Every line holding the string "without" is to be copied from the entries below.

'''

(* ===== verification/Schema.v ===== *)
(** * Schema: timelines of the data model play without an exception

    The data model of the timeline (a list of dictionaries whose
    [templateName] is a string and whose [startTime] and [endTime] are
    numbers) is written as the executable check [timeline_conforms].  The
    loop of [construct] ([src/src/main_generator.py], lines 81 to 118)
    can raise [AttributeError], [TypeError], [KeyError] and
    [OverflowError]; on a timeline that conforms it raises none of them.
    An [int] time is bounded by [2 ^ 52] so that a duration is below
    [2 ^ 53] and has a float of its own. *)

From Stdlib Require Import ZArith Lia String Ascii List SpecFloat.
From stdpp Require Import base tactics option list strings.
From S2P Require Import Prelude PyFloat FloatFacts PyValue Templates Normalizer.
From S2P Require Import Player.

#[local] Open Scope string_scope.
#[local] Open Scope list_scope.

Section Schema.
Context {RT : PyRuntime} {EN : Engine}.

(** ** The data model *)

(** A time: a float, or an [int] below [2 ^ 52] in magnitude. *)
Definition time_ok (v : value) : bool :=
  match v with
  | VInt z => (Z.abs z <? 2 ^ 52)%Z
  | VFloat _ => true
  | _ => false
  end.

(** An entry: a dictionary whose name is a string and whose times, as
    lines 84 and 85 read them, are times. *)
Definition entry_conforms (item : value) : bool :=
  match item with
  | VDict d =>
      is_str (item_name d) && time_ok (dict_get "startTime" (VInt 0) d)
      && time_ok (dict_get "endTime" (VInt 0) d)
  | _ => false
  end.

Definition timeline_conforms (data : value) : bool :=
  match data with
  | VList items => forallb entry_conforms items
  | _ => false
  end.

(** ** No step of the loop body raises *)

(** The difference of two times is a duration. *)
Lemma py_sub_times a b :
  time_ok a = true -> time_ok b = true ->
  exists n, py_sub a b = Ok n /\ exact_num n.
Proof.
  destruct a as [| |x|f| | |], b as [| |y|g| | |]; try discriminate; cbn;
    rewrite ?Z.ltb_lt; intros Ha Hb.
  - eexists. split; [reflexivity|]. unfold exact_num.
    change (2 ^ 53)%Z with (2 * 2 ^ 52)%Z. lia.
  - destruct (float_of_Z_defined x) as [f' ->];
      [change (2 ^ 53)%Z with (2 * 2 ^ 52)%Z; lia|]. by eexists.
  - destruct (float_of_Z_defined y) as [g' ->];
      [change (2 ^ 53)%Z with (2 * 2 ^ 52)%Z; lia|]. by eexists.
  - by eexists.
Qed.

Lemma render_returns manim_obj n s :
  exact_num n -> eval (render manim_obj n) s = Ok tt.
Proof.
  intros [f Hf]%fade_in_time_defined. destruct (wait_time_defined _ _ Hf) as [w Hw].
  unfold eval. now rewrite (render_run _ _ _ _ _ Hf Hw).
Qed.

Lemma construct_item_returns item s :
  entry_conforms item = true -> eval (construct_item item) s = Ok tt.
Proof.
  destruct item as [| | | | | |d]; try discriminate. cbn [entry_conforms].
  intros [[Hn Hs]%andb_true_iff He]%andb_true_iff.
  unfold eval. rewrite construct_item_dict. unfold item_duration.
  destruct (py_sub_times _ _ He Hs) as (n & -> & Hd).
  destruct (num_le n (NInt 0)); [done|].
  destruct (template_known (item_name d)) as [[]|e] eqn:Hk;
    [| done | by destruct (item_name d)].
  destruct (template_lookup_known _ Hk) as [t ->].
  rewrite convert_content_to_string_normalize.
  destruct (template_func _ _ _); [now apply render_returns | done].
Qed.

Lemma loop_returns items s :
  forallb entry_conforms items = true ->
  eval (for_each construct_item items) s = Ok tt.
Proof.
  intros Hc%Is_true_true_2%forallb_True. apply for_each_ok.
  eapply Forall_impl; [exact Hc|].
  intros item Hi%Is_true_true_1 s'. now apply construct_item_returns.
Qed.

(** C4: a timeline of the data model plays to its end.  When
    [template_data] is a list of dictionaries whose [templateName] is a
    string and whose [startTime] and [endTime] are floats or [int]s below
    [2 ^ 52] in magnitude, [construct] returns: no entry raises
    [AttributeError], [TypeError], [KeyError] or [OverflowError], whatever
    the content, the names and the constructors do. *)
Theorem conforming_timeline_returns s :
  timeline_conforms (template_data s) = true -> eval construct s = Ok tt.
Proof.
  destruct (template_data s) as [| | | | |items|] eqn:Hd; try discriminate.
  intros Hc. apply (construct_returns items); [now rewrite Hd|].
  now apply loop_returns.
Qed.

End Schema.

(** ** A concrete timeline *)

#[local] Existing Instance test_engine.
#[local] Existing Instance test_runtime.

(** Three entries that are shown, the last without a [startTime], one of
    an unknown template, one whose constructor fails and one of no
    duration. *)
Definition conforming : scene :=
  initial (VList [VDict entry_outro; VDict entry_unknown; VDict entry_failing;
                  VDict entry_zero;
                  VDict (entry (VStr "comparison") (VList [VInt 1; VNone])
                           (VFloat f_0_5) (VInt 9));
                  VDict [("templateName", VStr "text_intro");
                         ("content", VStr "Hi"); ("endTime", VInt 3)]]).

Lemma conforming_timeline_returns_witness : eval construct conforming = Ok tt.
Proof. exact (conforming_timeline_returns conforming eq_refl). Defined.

'''

ANSWER TO THE EXERCISE:
(** * Schema: timelines of the data model play without an exception
(** Three entries that are shown, the last without a [startTime], one of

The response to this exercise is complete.